TASK OBJECTIVE: For the word "Hout", search the records and show each line in which it occurs.

THE DATA:
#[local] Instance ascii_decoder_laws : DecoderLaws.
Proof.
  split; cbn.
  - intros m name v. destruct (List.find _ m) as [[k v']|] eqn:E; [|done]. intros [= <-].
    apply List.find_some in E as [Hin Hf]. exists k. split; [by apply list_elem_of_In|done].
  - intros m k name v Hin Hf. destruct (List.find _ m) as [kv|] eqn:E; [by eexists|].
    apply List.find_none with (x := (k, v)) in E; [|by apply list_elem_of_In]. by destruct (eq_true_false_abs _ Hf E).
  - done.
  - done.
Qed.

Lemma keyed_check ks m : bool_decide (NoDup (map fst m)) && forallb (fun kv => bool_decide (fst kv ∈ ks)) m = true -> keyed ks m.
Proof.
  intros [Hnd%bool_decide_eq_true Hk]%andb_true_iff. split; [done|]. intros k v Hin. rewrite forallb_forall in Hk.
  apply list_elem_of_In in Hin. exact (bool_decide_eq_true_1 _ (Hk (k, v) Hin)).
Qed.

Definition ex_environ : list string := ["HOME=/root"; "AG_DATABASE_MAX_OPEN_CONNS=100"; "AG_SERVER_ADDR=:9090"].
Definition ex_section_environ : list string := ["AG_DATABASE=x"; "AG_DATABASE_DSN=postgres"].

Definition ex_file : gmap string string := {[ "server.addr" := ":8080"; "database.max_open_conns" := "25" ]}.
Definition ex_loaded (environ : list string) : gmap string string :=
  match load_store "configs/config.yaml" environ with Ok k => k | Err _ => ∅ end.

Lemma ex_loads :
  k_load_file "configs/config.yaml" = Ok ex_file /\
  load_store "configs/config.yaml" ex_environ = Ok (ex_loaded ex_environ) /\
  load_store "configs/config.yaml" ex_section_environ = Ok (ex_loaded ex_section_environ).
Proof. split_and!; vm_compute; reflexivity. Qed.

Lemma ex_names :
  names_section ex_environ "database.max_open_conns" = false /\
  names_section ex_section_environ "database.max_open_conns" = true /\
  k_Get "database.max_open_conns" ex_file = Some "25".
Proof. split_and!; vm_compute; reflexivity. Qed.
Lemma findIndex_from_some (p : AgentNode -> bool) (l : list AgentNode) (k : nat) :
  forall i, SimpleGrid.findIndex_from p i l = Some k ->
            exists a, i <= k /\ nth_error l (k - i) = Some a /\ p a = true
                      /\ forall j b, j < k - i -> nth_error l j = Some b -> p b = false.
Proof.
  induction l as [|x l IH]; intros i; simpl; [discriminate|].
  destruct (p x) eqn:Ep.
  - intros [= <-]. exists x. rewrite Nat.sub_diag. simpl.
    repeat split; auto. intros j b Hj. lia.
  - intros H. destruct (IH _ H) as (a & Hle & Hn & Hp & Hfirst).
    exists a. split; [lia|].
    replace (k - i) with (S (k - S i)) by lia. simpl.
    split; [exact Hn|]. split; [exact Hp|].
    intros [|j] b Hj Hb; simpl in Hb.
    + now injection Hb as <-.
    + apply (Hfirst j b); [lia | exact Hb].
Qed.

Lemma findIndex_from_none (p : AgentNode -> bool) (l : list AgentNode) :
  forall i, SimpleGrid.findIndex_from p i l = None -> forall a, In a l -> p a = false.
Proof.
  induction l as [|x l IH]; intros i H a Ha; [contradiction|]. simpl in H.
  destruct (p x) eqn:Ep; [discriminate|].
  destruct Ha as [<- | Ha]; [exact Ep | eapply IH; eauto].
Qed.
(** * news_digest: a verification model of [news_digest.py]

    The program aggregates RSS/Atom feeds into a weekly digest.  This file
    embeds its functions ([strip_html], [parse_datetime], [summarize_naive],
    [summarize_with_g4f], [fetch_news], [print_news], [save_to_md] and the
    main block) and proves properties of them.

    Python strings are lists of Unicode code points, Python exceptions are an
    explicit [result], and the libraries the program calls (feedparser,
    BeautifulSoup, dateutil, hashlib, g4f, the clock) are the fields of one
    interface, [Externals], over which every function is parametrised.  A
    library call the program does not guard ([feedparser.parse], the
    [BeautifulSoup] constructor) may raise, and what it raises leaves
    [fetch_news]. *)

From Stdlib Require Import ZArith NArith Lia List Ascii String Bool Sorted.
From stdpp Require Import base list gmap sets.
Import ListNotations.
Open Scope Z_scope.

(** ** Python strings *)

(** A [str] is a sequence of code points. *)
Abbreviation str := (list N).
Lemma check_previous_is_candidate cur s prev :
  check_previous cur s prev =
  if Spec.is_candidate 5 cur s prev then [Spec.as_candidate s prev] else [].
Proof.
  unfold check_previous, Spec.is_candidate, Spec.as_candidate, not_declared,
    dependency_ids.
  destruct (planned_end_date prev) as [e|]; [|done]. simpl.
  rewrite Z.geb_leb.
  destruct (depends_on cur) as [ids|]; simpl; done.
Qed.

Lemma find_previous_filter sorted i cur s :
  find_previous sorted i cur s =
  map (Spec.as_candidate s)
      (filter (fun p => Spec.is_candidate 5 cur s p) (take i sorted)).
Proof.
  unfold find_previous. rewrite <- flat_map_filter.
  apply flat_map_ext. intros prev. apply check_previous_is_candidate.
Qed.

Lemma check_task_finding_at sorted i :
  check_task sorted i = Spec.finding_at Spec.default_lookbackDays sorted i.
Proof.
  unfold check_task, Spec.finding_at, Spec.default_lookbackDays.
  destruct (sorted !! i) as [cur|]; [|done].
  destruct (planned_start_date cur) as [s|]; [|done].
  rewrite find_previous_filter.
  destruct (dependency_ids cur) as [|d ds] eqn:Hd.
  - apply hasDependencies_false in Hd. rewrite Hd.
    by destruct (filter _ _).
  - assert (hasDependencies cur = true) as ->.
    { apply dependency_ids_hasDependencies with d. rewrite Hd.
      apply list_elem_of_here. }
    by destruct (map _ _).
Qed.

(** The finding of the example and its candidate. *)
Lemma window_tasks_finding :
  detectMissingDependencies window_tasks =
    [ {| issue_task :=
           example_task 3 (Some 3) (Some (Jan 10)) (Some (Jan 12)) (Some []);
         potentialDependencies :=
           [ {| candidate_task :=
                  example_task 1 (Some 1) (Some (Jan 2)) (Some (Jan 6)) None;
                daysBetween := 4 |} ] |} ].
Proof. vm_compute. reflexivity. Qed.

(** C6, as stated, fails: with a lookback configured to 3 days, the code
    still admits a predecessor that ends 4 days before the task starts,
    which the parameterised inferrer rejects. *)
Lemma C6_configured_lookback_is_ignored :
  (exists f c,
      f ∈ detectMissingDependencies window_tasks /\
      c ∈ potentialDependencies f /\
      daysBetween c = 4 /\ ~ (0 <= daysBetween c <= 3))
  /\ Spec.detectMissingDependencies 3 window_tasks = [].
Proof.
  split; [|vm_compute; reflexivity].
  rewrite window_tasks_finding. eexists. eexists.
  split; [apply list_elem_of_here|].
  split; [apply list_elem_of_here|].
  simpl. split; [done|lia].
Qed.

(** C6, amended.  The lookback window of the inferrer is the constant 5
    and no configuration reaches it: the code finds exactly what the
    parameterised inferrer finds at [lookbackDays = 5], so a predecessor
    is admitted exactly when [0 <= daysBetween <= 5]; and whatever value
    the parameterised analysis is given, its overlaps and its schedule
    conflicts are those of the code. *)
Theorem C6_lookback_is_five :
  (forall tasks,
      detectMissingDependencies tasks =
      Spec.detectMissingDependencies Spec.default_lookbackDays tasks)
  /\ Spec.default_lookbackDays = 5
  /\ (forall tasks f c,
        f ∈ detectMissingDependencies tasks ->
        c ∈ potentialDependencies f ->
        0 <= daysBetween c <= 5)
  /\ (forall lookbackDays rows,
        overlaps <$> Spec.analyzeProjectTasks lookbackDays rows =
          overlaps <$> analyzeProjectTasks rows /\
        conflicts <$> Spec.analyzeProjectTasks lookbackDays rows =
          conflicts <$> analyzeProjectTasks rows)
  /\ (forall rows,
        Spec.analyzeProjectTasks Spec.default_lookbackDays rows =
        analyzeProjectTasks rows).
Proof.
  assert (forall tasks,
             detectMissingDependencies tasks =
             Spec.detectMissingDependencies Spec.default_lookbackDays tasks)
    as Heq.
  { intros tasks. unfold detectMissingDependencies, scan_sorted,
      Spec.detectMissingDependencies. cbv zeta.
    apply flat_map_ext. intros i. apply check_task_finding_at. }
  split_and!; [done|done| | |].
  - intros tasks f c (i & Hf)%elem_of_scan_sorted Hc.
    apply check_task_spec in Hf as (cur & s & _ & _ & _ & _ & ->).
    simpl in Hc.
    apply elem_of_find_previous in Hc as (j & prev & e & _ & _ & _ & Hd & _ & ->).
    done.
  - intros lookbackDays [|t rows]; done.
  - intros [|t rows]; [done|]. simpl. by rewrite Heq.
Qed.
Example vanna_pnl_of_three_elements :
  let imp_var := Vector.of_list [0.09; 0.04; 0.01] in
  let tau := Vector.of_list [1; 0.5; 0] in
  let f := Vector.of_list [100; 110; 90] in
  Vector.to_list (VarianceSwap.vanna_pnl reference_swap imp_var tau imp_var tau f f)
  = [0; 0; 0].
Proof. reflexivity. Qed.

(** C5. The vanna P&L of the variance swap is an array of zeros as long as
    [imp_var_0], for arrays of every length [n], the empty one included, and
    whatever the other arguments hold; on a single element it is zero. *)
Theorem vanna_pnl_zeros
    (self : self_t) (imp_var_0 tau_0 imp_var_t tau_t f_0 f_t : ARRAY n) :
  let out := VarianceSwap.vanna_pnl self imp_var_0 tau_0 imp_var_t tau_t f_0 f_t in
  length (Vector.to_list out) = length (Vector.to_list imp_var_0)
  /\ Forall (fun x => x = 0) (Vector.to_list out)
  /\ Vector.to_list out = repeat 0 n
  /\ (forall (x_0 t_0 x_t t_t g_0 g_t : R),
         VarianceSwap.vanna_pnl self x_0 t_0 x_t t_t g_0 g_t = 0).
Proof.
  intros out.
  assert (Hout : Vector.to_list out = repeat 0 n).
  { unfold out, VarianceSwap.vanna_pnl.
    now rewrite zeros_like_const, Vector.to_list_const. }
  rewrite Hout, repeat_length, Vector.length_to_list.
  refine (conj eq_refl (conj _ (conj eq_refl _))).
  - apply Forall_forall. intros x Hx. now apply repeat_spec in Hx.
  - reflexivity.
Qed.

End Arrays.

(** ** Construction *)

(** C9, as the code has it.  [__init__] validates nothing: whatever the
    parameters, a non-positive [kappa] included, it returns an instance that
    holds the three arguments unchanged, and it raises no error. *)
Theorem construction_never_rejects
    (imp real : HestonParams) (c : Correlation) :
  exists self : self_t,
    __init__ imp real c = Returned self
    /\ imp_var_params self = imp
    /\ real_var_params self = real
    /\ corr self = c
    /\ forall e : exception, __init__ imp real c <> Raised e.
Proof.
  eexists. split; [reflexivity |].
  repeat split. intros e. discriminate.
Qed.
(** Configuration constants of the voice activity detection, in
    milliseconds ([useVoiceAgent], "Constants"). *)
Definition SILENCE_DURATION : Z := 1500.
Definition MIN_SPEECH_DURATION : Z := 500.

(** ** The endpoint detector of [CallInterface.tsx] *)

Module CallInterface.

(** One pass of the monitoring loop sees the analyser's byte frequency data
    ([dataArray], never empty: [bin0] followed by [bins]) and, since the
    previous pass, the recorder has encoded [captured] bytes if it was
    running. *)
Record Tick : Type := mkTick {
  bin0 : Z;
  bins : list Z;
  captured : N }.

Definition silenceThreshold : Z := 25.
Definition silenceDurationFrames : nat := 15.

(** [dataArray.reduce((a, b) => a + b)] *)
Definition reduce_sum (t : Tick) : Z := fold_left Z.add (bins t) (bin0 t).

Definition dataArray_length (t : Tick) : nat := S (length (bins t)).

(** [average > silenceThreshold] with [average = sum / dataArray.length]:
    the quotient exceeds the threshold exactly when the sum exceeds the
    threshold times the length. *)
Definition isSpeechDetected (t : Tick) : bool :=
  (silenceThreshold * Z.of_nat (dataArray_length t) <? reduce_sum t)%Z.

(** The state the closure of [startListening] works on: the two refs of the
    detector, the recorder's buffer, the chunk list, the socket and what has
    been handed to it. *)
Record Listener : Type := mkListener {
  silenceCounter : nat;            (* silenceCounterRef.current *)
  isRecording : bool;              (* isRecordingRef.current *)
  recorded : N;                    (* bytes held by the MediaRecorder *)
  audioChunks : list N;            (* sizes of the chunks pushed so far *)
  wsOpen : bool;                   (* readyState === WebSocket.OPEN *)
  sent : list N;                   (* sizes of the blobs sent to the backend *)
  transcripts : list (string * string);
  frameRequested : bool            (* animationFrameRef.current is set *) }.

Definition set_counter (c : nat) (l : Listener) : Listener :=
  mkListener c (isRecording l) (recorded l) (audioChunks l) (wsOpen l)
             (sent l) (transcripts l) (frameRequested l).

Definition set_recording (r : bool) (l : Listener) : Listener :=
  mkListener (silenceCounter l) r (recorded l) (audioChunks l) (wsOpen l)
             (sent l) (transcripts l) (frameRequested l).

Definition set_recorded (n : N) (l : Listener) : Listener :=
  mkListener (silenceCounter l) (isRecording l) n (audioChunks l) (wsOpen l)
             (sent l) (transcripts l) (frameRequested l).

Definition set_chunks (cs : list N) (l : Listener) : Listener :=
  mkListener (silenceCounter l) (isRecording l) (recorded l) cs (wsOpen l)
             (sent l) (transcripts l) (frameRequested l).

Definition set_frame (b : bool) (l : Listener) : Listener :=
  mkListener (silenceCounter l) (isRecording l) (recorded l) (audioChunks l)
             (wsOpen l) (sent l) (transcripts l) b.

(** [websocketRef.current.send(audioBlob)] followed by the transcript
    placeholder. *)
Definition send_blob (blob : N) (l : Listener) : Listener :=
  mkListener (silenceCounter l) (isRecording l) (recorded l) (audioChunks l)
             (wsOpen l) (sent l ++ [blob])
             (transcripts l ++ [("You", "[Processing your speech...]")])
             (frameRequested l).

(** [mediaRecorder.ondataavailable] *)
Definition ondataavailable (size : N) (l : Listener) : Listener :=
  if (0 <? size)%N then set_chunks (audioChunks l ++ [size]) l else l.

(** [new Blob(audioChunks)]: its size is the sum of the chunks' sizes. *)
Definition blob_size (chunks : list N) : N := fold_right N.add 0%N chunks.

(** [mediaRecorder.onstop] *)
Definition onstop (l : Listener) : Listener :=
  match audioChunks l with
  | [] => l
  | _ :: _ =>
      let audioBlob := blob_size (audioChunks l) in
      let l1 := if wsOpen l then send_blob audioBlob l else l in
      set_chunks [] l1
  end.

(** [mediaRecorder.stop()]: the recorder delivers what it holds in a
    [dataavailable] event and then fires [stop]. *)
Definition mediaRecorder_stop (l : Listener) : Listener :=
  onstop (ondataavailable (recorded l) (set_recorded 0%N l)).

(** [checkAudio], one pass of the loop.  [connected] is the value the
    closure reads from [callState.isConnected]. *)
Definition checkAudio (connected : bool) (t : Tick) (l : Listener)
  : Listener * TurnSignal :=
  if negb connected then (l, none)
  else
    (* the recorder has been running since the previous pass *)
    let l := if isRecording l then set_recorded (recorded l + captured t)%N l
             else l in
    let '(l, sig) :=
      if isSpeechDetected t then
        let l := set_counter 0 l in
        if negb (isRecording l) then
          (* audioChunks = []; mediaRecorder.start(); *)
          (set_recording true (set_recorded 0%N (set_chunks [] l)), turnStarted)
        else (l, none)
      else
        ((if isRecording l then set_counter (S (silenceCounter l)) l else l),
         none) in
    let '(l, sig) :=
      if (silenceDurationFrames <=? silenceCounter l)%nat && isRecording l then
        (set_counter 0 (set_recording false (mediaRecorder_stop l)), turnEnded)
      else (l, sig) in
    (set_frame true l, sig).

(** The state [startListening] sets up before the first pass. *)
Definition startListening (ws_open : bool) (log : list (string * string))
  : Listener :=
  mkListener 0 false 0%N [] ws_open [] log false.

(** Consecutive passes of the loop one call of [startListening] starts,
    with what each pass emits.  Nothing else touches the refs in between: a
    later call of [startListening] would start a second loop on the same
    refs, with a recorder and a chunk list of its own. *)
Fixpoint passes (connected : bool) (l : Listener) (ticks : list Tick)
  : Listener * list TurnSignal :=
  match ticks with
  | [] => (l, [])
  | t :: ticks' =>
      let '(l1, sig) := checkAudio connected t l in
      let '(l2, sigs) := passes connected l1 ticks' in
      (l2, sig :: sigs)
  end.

WRITTEN REPLY:
  assert (Hout : Vector.to_list out = repeat 0 n).
  rewrite Hout, repeat_length, Vector.length_to_list.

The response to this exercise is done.